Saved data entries
Section Plic.
Context {D : Type} {MM : Mmio D}.

(** [1 << (srcno % 32)] as a 32-bit word. *)
Definition srcbit (srcno : Z) : Z := w32 (Z.shiftl 1 (srcno mod 32)).

Definition plic_set_source_priority (srcno level : Z) : M D unit :=
  wr32 (PLIC_IOBASE + w32 srcno * 4) (w32 level).

Definition plic_source_pending (srcno : Z) : M D bool :=
  v <- rd32 (PLIC_IOBASE + 0x1000 + w32 srcno / 32 * 4) ;;
  ret (negb (Z.land v (srcbit (w32 srcno)) =? 0)).

(** The address sum before the last term is 32 bits wide. *)
Definition enable_reg (ctxno srcno : Z) : Z := w32 (PLIC_IOBASE + 0x2000 + w32 ctxno * 0x80) + w32 srcno / 32 * 4.

Definition plic_enable_source_for_context (ctxno srcno : Z) : M D unit :=
  v <- rd32 (enable_reg ctxno srcno) ;;
  wr32 (enable_reg ctxno srcno) (Z.lor v (srcbit (w32 srcno))).

Definition plic_disable_source_for_context (ctxno srcid : Z) : M D unit :=
  v <- rd32 (enable_reg ctxno srcid) ;;
  wr32 (enable_reg ctxno srcid) (Z.land v (w32 (Z.lnot (srcbit (w32 srcid))))).

Definition plic_set_context_threshold (ctxno level : Z) : M D unit :=
  wr32 (PLIC_IOBASE + 0x200000 + w32 (ctxno * 0x1000)) (w32 level).

Definition claim_reg (ctxno : Z) : Z := PLIC_IOBASE + 0x200004 + w32 (ctxno * 0x1000).

Definition plic_claim_context_interrupt (ctxno : Z) : M D Z := rd32 (claim_reg ctxno).
Definition plic_complete_context_interrupt (ctxno srcno : Z) : M D unit := wr32 (claim_reg ctxno) (w32 srcno).

Definition plic_init : M D unit :=
  for_upto PLIC_SRCCNT 0 (fun i =>
    plic_set_source_priority i 0 ;;
    plic_enable_source_for_context 1 i).

Definition plic_enable_irq (irqno prio : Z) : M D unit := plic_set_source_priority irqno prio.
Definition plic_disable_irq (irqno : Z) : M D unit :=
  if 0 <? irqno then plic_set_source_priority irqno 0 else ret tt.
(** The register value as an [int]. *)
Definition plic_claim_irq : M D Z := v <- plic_claim_context_interrupt 1 ;; ret (s32 v).
Definition plic_close_irq (irqno : Z) : M D unit := plic_complete_context_interrupt 1 irqno.
End Plic.

(** ** The controller *)

(** [prio] is the priority of a source, [enabled] its enable bit for a context,
    [in_service] the sources claimed by context 1 and not completed.  [max_prio]
    is the highest priority the controller implements. *)
Class PlicSpec (D : Type) {MM : Mmio D} := {
  prio : D -> Z -> Z;
  enabled : D -> Z -> Z -> bool;
  in_service : D -> list Z;
  max_prio : Z;
  max_prio_range : 1 <= max_prio < 2 ^ 32;
  wr_prio d src v :
    0 <= src < 1024 -> 0 <= v <= max_prio ->
    exists d', wr32 (PLIC_IOBASE + src * 4) v d = Done tt d' /\
      (1 <= src -> prio d' src = v) /\ (forall s, s <> src -> prio d' s = prio d s) /\
      enabled d' = enabled d /\ in_service d' = in_service d;
  rd_enable d ctx w :
    0 <= ctx < 15872 -> 0 <= w < 32 ->
    exists v, rd32 (PLIC_IOBASE + 0x2000 + ctx * 0x80 + w * 4) d = Done v d /\ 0 <= v < 2 ^ 32 /\
      forall k, 0 <= k < 32 -> 32 * w + k <> 0 -> Z.testbit v k = enabled d ctx (32 * w + k);
  wr_enable d ctx w v :
    0 <= ctx < 15872 -> 0 <= w < 32 -> 0 <= v < 2 ^ 32 ->
    exists d', wr32 (PLIC_IOBASE + 0x2000 + ctx * 0x80 + w * 4) v d = Done tt d' /\
      (forall k, 0 <= k < 32 -> 32 * w + k <> 0 -> enabled d' ctx (32 * w + k) = Z.testbit v k) /\
      (forall c s, c <> ctx \/ s / 32 <> w -> enabled d' c s = enabled d c s) /\
      prio d' = prio d /\ in_service d' = in_service d;
  rd_claim d :
    exists n d', rd32 (claim_reg 1) d = Done n d' /\ 0 <= n < 1024 /\
      prio d' = prio d /\ enabled d' = enabled d /\ in_service d' = (if n =? 0 then [] else [n]) ++ in_service d;
  wr_complete d n l :
    1 <= n < 1024 -> in_service d = n :: l ->
    exists d', wr32 (claim_reg 1) n d = Done tt d' /\
      prio d' = prio d /\ enabled d' = enabled d /\ in_service d' = l
}.

(** ** Bits *)

Lemma srcbit_testbit src k : 0 <= k < 32 -> Z.testbit (srcbit src) k = (k =? src mod 32).
Proof.
  intros Hk. pose proof (Z.mod_pos_bound src 32 ltac:(lia)) as Hm. unfold srcbit, w32.
  change 4294967296 with (2 ^ 32). rewrite Z.mod_pow2_bits_low by lia.
  rewrite Z.shiftl_1_l, Z.pow2_bits_eqb by lia. by rewrite Z.eqb_sym.
Qed.

Lemma srcbit_range src : 0 <= srcbit src < 2 ^ 32.
Proof. apply w32_range. Qed.

Lemma lor_range32 a b : 0 <= a < 2 ^ 32 -> 0 <= b < 2 ^ 32 -> 0 <= Z.lor a b < 2 ^ 32.
Proof.
  intros Ha Hb. split; [apply Z.lor_nonneg; lia|]. destruct (Z.eq_dec (Z.lor a b) 0) as [-> |Hn]; [lia|].
  assert (0 <= Z.lor a b) by (apply Z.lor_nonneg; lia).
  apply Z.log2_lt_pow2; [lia|]. rewrite Z.log2_lor by lia.
  apply Z.max_lub_lt; [destruct (Z.eq_dec a 0) as [-> |]; [done|]|destruct (Z.eq_dec b 0) as [-> |]; [done|]]; apply Z.log2_lt_pow2; lia.
Qed.

Lemma land_range32 a b : 0 <= a < 2 ^ 32 -> 0 <= b -> 0 <= Z.land a b < 2 ^ 32.
Proof.
  intros Ha Hb. split; [apply Z.land_nonneg; lia|]. destruct (Z.eq_dec (Z.land a b) 0) as [-> |Hn]; [lia|].
  assert (0 <= Z.land a b) by (apply Z.land_nonneg; lia).
  apply Z.log2_lt_pow2; [lia|]. eapply Z.le_lt_trans; [apply Z.log2_land; lia|].
  apply Z.min_lt_iff. left. destruct (Z.eq_dec a 0) as [-> |]; [done|]. apply Z.log2_lt_pow2; lia.
Qed.

Section PlicProps.
Context {D : Type} {MM : Mmio D} {PS : PlicSpec D}.

Lemma enable_reg_eq ctx src :
  0 <= ctx < 15872 -> 0 <= src < 1024 -> enable_reg ctx src = PLIC_IOBASE + 0x2000 + ctx * 0x80 + src / 32 * 4.
Proof.
  intros Hc Hs. unfold enable_reg, PLIC_IOBASE. rewrite (w32_small ctx), (w32_small src), w32_small by lia. done.
Qed.

(** The word operation shared by enabling and disabling: only the bit of [src]
    of context [ctx] changes. *)
Lemma set_enable_bit d ctx src (f : Z -> Z) b :
  0 <= ctx < 15872 -> 0 <= src < 1024 ->
  (forall v, 0 <= v < 2 ^ 32 -> 0 <= f v < 2 ^ 32 /\
     forall k, 0 <= k < 32 -> Z.testbit (f v) k = if k =? src mod 32 then b else Z.testbit v k) ->
  exists d', (v <- rd32 (enable_reg ctx src) ;; wr32 (enable_reg ctx src) (f v)) d = Done tt d' /\
    (1 <= src -> enabled d' ctx src = b) /\
    (forall c s, 1 <= s -> c <> ctx \/ s <> src -> enabled d' c s = enabled d c s) /\
    prio d' = prio d /\ in_service d' = in_service d.
Proof.
  intros Hc Hs Hf. rewrite enable_reg_eq by lia.
  pose proof (Z.div_mod src 32 ltac:(lia)) as Hdm. pose proof (Z.mod_pos_bound src 32 ltac:(lia)) as Hm.
  assert (Hw : 0 <= src / 32 < 32) by (split; [apply Z.div_pos; lia|apply Z.div_lt_upper_bound; lia]).
  destruct (rd_enable d ctx (src / 32) Hc Hw) as (v & Er & Hv & Hbits).
  destruct (Hf v Hv) as [Hfr Hfb].
  destruct (wr_enable d ctx (src / 32) (f v) Hc Hw Hfr) as (d' & Ew & Hb' & Ho & Hp & Hi).
  exists d'. split; [by mstep Er|]. split_and!; [| |done|done].
  - intros Hs1. rewrite Hdm at 1. rewrite Hb', Hfb by lia. by rewrite Z.eqb_refl.
  - intros c s Hs1 Hne. destruct (decide (c = ctx /\ s / 32 = src / 32)) as [[-> E]|Hn].
    + destruct Hne as [?|Hne]; [done|]. pose proof (Z.div_mod s 32 ltac:(lia)) as Hds. pose proof (Z.mod_pos_bound s 32 ltac:(lia)).
      rewrite E in Hds. rewrite Hds. rewrite Hb', Hfb, Hbits by lia. by rewrite (proj2 (Z.eqb_neq _ _)) by lia.
    + apply Ho. destruct (Z.eq_dec c ctx); [right; intros ?; by apply Hn|by left].
Qed.

Lemma enable_source_ok d ctx src :
  0 <= ctx < 15872 -> 0 <= src < 1024 ->
  exists d', plic_enable_source_for_context ctx src d = Done tt d' /\ (1 <= src -> enabled d' ctx src = true) /\
    (forall c s, 1 <= s -> c <> ctx \/ s <> src -> enabled d' c s = enabled d c s) /\
    prio d' = prio d /\ in_service d' = in_service d.
Proof.
  intros Hc Hs. apply (set_enable_bit d ctx src (fun v => Z.lor v (srcbit (w32 src))) true Hc Hs).
  intros v Hv. rewrite w32_small by lia. split; [apply lor_range32; [done|apply srcbit_range]|].
  intros k Hk. rewrite Z.lor_spec, srcbit_testbit by done. destruct (k =? src mod 32); [apply orb_true_r|apply orb_false_r].
Qed.

Lemma disable_source_ok d ctx src :
  0 <= ctx < 15872 -> 0 <= src < 1024 ->
  exists d', plic_disable_source_for_context ctx src d = Done tt d' /\ (1 <= src -> enabled d' ctx src = false) /\
    (forall c s, 1 <= s -> c <> ctx \/ s <> src -> enabled d' c s = enabled d c s) /\
    prio d' = prio d /\ in_service d' = in_service d.
Proof.
  intros Hc Hs. apply (set_enable_bit d ctx src (fun v => Z.land v (w32 (Z.lnot (srcbit (w32 src))))) false Hc Hs).
  intros v Hv. rewrite (w32_small src) by lia. split; [apply land_range32; [done|apply w32_range]|].
  intros k Hk. rewrite Z.land_spec. unfold w32 at 1. change 4294967296 with (2 ^ 32).
  rewrite Z.mod_pow2_bits_low, Z.lnot_spec, srcbit_testbit by lia.
  destruct (k =? src mod 32); [apply andb_false_r|apply andb_true_r].
Qed.

Lemma plic_init_run (d : D) :
  exists d1, plic_init d = Done tt d1 /\ in_service d1 = in_service d /\
    forall s, 1 <= s < 1024 -> prio d1 s = 0 /\ enabled d1 1 s = true.
Proof.
  pose proof max_prio_range as Hmax.
  destruct (for_upto_inv (fun i d' => in_service d' = in_service d /\
      forall s, 1 <= s < i -> prio d' s = 0 /\ enabled d' 1 s = true)
    (fun i => plic_set_source_priority i 0 ;; plic_enable_source_for_context 1 i) PLIC_SRCCNT 0 d) as (d1 & E1 & S1 & H1).
  { split; [done|lia]. }
  { intros j e Hj [Sj IH]. change (Z.of_nat PLIC_SRCCNT) with 1024 in Hj.
    destruct (wr_prio e j 0) as (e1 & W1 & P1 & P2 & P3 & P4); [lia|lia|].
    destruct (enable_source_ok e1 1 j) as (e2 & W2 & Q1 & Q2 & Q3 & Q4); [lia|lia|].
    exists e2. split.
    - unfold plic_set_source_priority. rewrite (w32_small j), (w32_small 0) by lia. by mstep W1.
    - split; [congruence|]. intros s Hs. rewrite Q3. destruct (Z.eq_dec s j) as [-> |Hne].
      + split; [apply P1; lia|apply Q1; lia].
      + rewrite P2, Q2, P3 by (lia || (right; lia)). apply IH. lia. }
  change (0 + Z.of_nat PLIC_SRCCNT) with 1024 in H1. by exists d1.
Qed.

Problem description:
Return exactly, and only, the lines above starting at the line that contains "Definition plic_complete_context_interrupt (ctxno" and ending at the line that contains "plic_enable_source_for_context 1 i).".

Solved problem:
Definition plic_complete_context_interrupt (ctxno srcno : Z) : M D unit := wr32 (claim_reg ctxno) (w32 srcno).

Definition plic_init : M D unit :=
  for_upto PLIC_SRCCNT 0 (fun i =>
    plic_set_source_priority i 0 ;;
    plic_enable_source_for_context 1 i).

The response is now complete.